**Try it**
Repeat the lines from the line with "if (low <? 56320)" to the line with "else match b with" in the listing below, keeping both end lines and adding nothing.

**Entries shown**
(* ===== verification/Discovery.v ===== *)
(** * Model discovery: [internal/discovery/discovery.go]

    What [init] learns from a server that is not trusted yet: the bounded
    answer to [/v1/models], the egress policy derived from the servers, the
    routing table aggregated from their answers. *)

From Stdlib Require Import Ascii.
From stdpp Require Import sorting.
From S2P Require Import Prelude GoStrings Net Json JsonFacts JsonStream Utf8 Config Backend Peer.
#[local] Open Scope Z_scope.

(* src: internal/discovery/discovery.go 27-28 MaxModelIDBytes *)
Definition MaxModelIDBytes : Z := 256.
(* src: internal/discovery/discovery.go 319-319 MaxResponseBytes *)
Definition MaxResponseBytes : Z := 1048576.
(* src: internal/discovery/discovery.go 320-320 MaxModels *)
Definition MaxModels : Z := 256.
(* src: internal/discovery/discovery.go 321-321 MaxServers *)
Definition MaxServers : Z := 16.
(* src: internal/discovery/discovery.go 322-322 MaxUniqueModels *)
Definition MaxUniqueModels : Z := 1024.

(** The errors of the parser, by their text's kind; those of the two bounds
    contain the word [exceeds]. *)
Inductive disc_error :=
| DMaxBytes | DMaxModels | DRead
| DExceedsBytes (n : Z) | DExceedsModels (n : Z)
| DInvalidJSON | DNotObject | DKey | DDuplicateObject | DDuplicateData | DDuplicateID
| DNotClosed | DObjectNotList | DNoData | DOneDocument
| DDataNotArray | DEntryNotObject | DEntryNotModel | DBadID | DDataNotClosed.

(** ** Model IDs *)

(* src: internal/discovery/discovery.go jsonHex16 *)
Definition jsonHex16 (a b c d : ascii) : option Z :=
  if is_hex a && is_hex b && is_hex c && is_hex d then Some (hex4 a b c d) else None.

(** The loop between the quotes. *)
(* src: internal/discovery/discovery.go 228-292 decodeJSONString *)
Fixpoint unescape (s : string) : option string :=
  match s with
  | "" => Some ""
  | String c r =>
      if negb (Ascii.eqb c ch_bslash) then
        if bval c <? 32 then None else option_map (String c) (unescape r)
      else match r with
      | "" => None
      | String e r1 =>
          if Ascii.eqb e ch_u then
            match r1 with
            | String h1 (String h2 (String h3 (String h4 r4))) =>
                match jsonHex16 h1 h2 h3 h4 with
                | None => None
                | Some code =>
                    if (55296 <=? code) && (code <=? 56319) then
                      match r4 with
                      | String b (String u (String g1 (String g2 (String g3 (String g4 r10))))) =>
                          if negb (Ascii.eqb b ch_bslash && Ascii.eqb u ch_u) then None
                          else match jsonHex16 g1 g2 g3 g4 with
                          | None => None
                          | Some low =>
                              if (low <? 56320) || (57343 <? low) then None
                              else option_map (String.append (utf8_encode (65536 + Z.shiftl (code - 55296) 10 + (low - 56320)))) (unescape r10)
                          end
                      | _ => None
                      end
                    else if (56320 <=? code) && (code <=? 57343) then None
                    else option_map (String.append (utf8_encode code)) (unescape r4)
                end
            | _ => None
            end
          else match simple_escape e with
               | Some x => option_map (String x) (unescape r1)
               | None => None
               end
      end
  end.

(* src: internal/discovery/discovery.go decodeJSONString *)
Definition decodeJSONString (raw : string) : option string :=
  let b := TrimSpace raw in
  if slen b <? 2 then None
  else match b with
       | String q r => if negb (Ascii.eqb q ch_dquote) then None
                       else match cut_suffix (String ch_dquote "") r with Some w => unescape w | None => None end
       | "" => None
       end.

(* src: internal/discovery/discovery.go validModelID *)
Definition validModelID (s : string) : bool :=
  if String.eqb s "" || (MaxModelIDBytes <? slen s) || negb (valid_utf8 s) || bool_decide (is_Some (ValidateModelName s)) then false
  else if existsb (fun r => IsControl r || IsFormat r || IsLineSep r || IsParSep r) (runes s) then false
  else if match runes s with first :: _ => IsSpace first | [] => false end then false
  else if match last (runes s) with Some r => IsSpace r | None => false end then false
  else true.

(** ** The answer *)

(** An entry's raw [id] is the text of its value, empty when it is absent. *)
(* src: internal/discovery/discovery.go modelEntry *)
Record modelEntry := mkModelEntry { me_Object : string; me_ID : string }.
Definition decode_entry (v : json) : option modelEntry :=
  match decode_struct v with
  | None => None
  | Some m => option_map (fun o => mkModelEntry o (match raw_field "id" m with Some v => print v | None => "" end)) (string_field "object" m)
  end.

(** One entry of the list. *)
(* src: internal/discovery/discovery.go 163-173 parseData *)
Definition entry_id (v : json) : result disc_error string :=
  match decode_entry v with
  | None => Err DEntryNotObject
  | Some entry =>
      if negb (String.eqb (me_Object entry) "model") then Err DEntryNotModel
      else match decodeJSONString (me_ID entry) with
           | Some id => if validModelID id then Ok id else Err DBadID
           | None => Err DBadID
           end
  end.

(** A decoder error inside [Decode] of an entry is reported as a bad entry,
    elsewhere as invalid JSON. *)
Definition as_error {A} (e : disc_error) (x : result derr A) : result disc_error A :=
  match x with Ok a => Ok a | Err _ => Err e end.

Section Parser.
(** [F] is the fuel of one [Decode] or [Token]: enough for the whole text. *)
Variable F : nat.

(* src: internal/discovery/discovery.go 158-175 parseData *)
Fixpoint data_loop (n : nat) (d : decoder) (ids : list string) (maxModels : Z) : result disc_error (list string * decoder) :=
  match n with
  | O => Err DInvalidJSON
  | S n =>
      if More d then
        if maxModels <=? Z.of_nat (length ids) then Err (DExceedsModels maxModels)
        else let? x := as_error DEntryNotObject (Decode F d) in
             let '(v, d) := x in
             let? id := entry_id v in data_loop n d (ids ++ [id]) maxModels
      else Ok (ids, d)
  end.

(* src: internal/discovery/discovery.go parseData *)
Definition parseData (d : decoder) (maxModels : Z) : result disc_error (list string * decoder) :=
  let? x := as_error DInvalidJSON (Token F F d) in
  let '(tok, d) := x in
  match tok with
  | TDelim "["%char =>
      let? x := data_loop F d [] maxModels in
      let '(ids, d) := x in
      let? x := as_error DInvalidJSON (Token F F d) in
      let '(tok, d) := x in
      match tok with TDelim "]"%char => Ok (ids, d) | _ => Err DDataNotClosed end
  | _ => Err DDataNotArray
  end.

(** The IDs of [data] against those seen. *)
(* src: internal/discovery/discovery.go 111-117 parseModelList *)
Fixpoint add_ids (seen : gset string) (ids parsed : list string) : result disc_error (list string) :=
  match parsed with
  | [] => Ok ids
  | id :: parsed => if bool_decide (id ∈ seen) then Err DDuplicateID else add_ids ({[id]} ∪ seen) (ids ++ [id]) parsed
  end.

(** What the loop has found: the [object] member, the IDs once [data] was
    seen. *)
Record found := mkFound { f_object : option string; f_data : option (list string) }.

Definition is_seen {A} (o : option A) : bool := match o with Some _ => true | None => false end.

**Task solution**
                              if (low <? 56320) || (57343 <? low) then None
                              else option_map (String.append (utf8_encode (65536 + Z.shiftl (code - 55296) 10 + (low - 56320)))) (unescape r10)
                          end
                      | _ => None
                      end
                    else if (56320 <=? code) && (code <=? 57343) then None
                    else option_map (String.append (utf8_encode code)) (unescape r4)
                end
            | _ => None
            end
          else match simple_escape e with
               | Some x => option_map (String x) (unescape r1)
               | None => None
               end
      end
  end.

(* src: internal/discovery/discovery.go decodeJSONString *)
Definition decodeJSONString (raw : string) : option string :=
  let b := TrimSpace raw in
  if slen b <? 2 then None
  else match b with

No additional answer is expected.